Exercise material

Lemma to_index_ok s R nif n pkt i e :
  arp_ok s R -> nifs s !! nif = Some n -> nif_ok n -> pkt ∈ R -> at_idx s i e -> is_stable (state e) = true ->
  exists r s', etharp_output_to_arp_index pools linkoutput nif pkt i s = Ok (r, s') /\ arp_ok s' R /\ same_env s s'.
Proof.
  intros Hok En Hn Hp Ha Hst. unfold etharp_output_to_arp_index. rewrite (bind_ok _ _ _ _ _ (entry_run s i e Ha)).
  rewrite (bind_ok (assert _) _ _ tt s) by (unfold assert; by rewrite Hst).
  destruct (refresh_ok s R nif n i e Hok En Hn Ha) as (s1 & e1 & E1 & Hok1 & He1 & Ha1 & Hea). rewrite (bind_ok _ _ _ _ _ E1).
  assert (nifs s1 !! nif = Some n) as En1 by (by rewrite (proj1 He1)).
  rewrite (bind_ok _ _ _ _ _ (the_netif_run s1 nif n En1)), (bind_ok _ _ _ _ _ (entry_run s1 i e1 Ha1)).
  destruct (output_arp_ok s1 R nif n pkt (nif_hwaddr n) (ethaddr e1) ETHTYPE_IP Hok1 Hp En1 Hn) as (r & s2 & E2 & Hok2 & He2);
    [apply Hn|apply (Forall_lookup_1 _ _ _ _ (proj1 (proj2 (proj1 (proj2 Hok1)))) (proj2 Ha1))|].
  exists r, s2. split_and!; [done|done|]. by etransitivity.
Qed.

Lemma stable_loop_spec nif a l : forall k i, stable_loop nif a (Z.of_nat k) l = Some i ->
  exists j e, i = Z.of_nat (k + j) /\ l !! j = Some e /\ is_stable (state e) = true /\ netif e = nif /\ ipaddr e = a.
Proof.
  induction l as [|e l IH]; intros k i; cbn [stable_loop]; [done|].
  destruct (is_stable (state e) && (netif e =? nif) && ip4_addr_cmp a (ipaddr e)) eqn:Em.
  - intros [= <-]. apply andb_true_iff in Em as [[Hs Hn%Z.eqb_eq]%andb_true_iff Ha%Z.eqb_eq].
    exists 0%nat, e. split_and!; try done. lia.
  - replace (Z.of_nat k + 1) with (Z.of_nat (S k)) by lia. intros (j & e' & -> & Hl & Hx)%IH.
    exists (S j), e'. split; [lia|]. done.
Qed.

Lemma etharp_output_safe s R nif n pkt addr :
  arp_ok s R -> nif <> NULL -> nifs s !! nif = Some n -> nif_ok n ->
  pkt <> NULL -> pkt ∈ R -> sendable (n_pbufs (anet s)) pkt ->
  exists r s', etharp_output pools linkoutput nif pkt addr s = Ok (r, s') /\ arp_ok s' R /\ same_env s s'.
Proof.
  intros Hok Hz En Hn Hpz Hp Hs. unfold etharp_output.
  rewrite (bind_ok (assert _) _ _ tt s) by (unfold assert; by rewrite (proj2 (Z.eqb_neq _ _) Hz)).
  rewrite (bind_ok (assert _) _ _ tt s) by (unfold assert; by rewrite (proj2 (Z.eqb_neq _ _) Hpz)).
  rewrite (bind_ok _ _ _ _ _ (the_netif_run s nif n En)).
  destruct (isbroadcast addr n); [apply (output_arp_ok s R nif n); try done; apply Hn|].
  destruct (ip4_addr_ismulticast addr); [apply (output_arp_ok s R nif n); try done; apply Hn|].
  destruct (_ && ip4_addr_isany (gw n)); [by exists ERR_RTE, s|]. match goal with |- context [if ?b then gw n else addr] => set (dst := if b then gw n else addr) end.
  rewrite (bind_ok (gets _) _ _ (etharp_cached_entry s) s) by done. pose proof Hok as (_ & (Hl & _) & Hc).
  destruct (lookup_lt_is_Some_2 (arp_table s) (Z.to_nat (etharp_cached_entry s))) as [e E];
    [unfold ARP_TABLE_SIZE in Hc; lia|].
  assert (at_idx s (etharp_cached_entry s) e) as Ha by (split; [lia|done]). rewrite (bind_ok _ _ _ _ _ (entry_run s _ e Ha)).
  destruct (is_stable (state e) && (netif e =? nif) && ip4_addr_cmp dst (ipaddr e)) eqn:Em.
  { apply andb_true_iff in Em as [[Hst _]%andb_true_iff _]. by eapply to_index_ok. }
  rewrite (bind_ok (gets _) _ _ (arp_table s) s) by done.
  destruct (stable_loop nif dst 0 (arp_table s)) as [i|] eqn:El; [|apply (query_ok s R nif n); auto].
  apply (stable_loop_spec nif dst (arp_table s) 0) in El as (j & ei & -> & Ej & Hst & _).
  assert (at_idx s (Z.of_nat (0 + j)) ei) as Haj by (split; [lia|by rewrite Nat2Z.id]).
  destruct (hint_ok s R _ ei Hok Haj) as (s1 & E1 & Hok1 & He1 & Et1). rewrite (bind_ok _ _ _ _ _ E1).
  destruct (to_index_ok s1 R nif n pkt (Z.of_nat (0 + j)) ei Hok1) as (r & s2 & E2 & Hok2 & He2); try done.
  - by rewrite (proj1 He1).
  - unfold at_idx. by rewrite Et1.
  - exists r, s2. split_and!; [done|done|]. by etransitivity.
Qed.

(** ** The module as a state machine *)

Inductive arp_op :=
| op_tmr
| op_input (p nif : Z)
| op_output (nif pkt addr : Z)
| op_query (nif addr pkt : Z)
| op_cleanup (nif : Z).

Definition run_op (op : arp_op) : M (arp H) unit :=
  match op with
  | op_tmr => etharp_tmr pools linkoutput
  | op_input p nif => etharp_input pools linkoutput p nif
  | op_output nif pkt addr => etharp_output pools linkoutput nif pkt addr;; mret tt
  | op_query nif addr pkt => etharp_query pools linkoutput nif addr pkt;; mret tt
  | op_cleanup nif => etharp_cleanup_netif nif
  end.

Definition nif_live s (nif : Z) : Prop := nif <> NULL /\ exists n, nifs s !! nif = Some n /\ nif_ok n.

(** What the caller must provide, and the references it holds afterwards: [R'] instead
    of [R]. [etharp_input] takes over its packet, whose header must be readable. *)
Definition arp_pre s (R R' : gmultiset Z) (op : arp_op) : Prop :=
  match op with
  | op_tmr | op_cleanup _ => R' = R
  | op_input p nif => R = ptr p ⊎ R' /\ p <> NULL /\ nif_live s nif /\
      exists b, n_pbufs (anet s) !! p = Some b /\ valid_range (n_mem (anet s)) (payload b) SIZEOF_ETHARP_HDR
  | op_output nif pkt _ => R' = R /\ nif_live s nif /\ pkt <> NULL /\ pkt ∈ R /\ sendable (n_pbufs (anet s)) pkt
  | op_query nif _ pkt => R' = R /\ nif_live s nif /\ (pkt = NULL \/ pkt ∈ R /\ sendable (n_pbufs (anet s)) pkt)
  end.

(** The states the module is in: the zeroed table, whatever the operations make of it,
    and whatever the rest of the program does to packets and memory in between. *)
Inductive arp_reach : arp H -> gmultiset Z -> Prop :=
| reach_init s R : arp_mem s R -> arp_table s = arp_table_init -> etharp_cached_entry s = 0 -> arp_reach s R
| reach_op s R op R' s' : arp_reach s R -> arp_pre s R R' op -> run_op op s = Ok (tt, s') -> arp_reach s' R'
| reach_env s R s' R' : arp_reach s R -> arp_table s' = arp_table s -> etharp_cached_entry s' = etharp_cached_entry s ->
    nifs s' = nifs s -> arp_mem s' R' -> arp_reach s' R'.

Lemma run_op_ok s R R' op : arp_ok s R -> arp_pre s R R' op -> exists s', run_op op s = Ok (tt, s') /\ arp_ok s' R'.
Proof.
  intros Hok Hpre. destruct op as [|p nif|nif pkt addr|nif addr pkt|nif]; simpl in Hpre |- *.
  - subst R'. destruct (for_entries_ok R _ aged (fun s i e => tmr_entry_ok s R i e) 10 0 s Hok eq_refl) as (s' & E & Hok' & _). eauto.
  - destruct Hpre as (-> & Hp & (Hz & n & En & Hn) & b & Eb & Hv).
    destruct (input_ok s R' nif n p b) as (s' & E & Hok' & _); eauto.
  - destruct Hpre as (-> & (Hz & n & En & Hn) & Hpz & Hp & Hs).
    destruct (etharp_output_safe s R nif n pkt addr) as (r & s' & E & Hok' & _); try done.
    rewrite (bind_ok _ _ _ _ _ E). eauto.
  - destruct Hpre as (-> & (Hz & n & En & Hn) & Hp). destruct (query_ok s R nif n addr pkt) as (r & s' & E & Hok' & _); try done.
    rewrite (bind_ok _ _ _ _ _ E). eauto.
  - subst R'. destruct (for_entries_ok R _ (cleaned nif) (fun s i e => cleanup_entry_ok s R nif i e) 10 0 s Hok eq_refl) as (s' & E & Hok' & _).
    eauto.
Qed.

Lemma init_table_ok nfs : table_ok nfs arp_table_init.
Proof.
  split_and!; [done| |].
  - apply Forall_replicate. split_and!; try done; by intros [].
  - intros i j e f [-> _]%lookup_replicate_1 _ []. done.
Qed.

Lemma arp_reach_ok s R : arp_reach s R -> arp_ok s R.
Proof.
  induction 1 as [s R Hm Et Ec|s R op R' s' _ IH Hpre E|s R s' R' _ IH Et Ec En Hm].
  - split; [done|]. rewrite Et, Ec. split; [apply init_table_ok|done].
  - destruct (run_op_ok s R R' op IH Hpre) as (s1 & E1 & Hok). congruence.
  - destruct IH as (_ & Ht & Hc). split; [done|]. by rewrite Et, Ec, En.
Qed.

(** C19: the ARP module is safe and keeps its invariant. In every reachable state no two
    entries in use hold the same address and interface, only pending entries hold a
    packet, pending entries are younger than 5 ticks and others younger than 300, and
    every operation called with its preconditions returns, without a failed assertion
    or an access outside live memory, and keeps the reference counts of all packets
    exact: a queued packet is neither leaked nor freed too early. *)
Theorem arp_reach_safe s (R R' : gmultiset Z) (op : arp_op) (Hr : arp_reach s R) (Hpre : arp_pre s R R' op) :
  table_ok (nifs s) (arp_table s) /\ exists s', run_op op s = Ok (tt, s') /\ arp_reach s' R' /\
    refs pools (anet s') (queued (arp_table s') ⊎ R').
Proof.
  pose proof (arp_reach_ok s R Hr) as Hok. split; [apply Hok|].
  destruct (run_op_ok s R R' op Hok Hpre) as (s' & E & Hok'). exists s'. split_and!; [done|by eapply reach_op|apply Hok'].
Qed.

(** Which entry the search returns. For an address in the table [etharp_find_entry]
    returns its entry and changes nothing. Otherwise, when it may create an entry, it
    always finds one: an empty one, else the oldest stable one, else the oldest pending
    one without a packet, else the oldest pending one, whose packet it frees; that entry
    alone is reset for the new address. When it may only look, it returns ERR_MEM. *)
Theorem etharp_find_entry_policy s (R : gmultiset Z) (a flags nif : Z) (Hok : arp_ok s R) (Hn : nif <> NULL)
  (Hf : flags = ETHARP_FLAG_TRY_HARD \/ flags = ETHARP_FLAG_FIND_ONLY) :
  exists i s', etharp_find_entry (Some a) flags nif s = Ok (i, s') /\ arp_mem s' R /\
    (found s s' a nif i \/ flags = ETHARP_FLAG_TRY_HARD /\ made s s' a nif i \/
     flags = ETHARP_FLAG_FIND_ONLY /\ i = ERR_MEM /\ s' = s /\ no_entry (arp_table s) a nif).
Proof.
  destruct (find_entry_ok s R a flags nif Hok Hn Hf) as (i & s' & E & Hm & _ & _ & _ & Hc). exists i, s'. done.
Qed.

Aim of the task
Copy every line of the records above, starting with the first, up to and including the line containing "Lemma stable_loop_spec nif".

Task solution
Lemma to_index_ok s R nif n pkt i e :
  arp_ok s R -> nifs s !! nif = Some n -> nif_ok n -> pkt ∈ R -> at_idx s i e -> is_stable (state e) = true ->
  exists r s', etharp_output_to_arp_index pools linkoutput nif pkt i s = Ok (r, s') /\ arp_ok s' R /\ same_env s s'.
Proof.
  intros Hok En Hn Hp Ha Hst. unfold etharp_output_to_arp_index. rewrite (bind_ok _ _ _ _ _ (entry_run s i e Ha)).
  rewrite (bind_ok (assert _) _ _ tt s) by (unfold assert; by rewrite Hst).
  destruct (refresh_ok s R nif n i e Hok En Hn Ha) as (s1 & e1 & E1 & Hok1 & He1 & Ha1 & Hea). rewrite (bind_ok _ _ _ _ _ E1).
  assert (nifs s1 !! nif = Some n) as En1 by (by rewrite (proj1 He1)).
  rewrite (bind_ok _ _ _ _ _ (the_netif_run s1 nif n En1)), (bind_ok _ _ _ _ _ (entry_run s1 i e1 Ha1)).
  destruct (output_arp_ok s1 R nif n pkt (nif_hwaddr n) (ethaddr e1) ETHTYPE_IP Hok1 Hp En1 Hn) as (r & s2 & E2 & Hok2 & He2);
    [apply Hn|apply (Forall_lookup_1 _ _ _ _ (proj1 (proj2 (proj1 (proj2 Hok1)))) (proj2 Ha1))|].
  exists r, s2. split_and!; [done|done|]. by etransitivity.
Qed.

Lemma stable_loop_spec nif a l : forall k i, stable_loop nif a (Z.of_nat k) l = Some i ->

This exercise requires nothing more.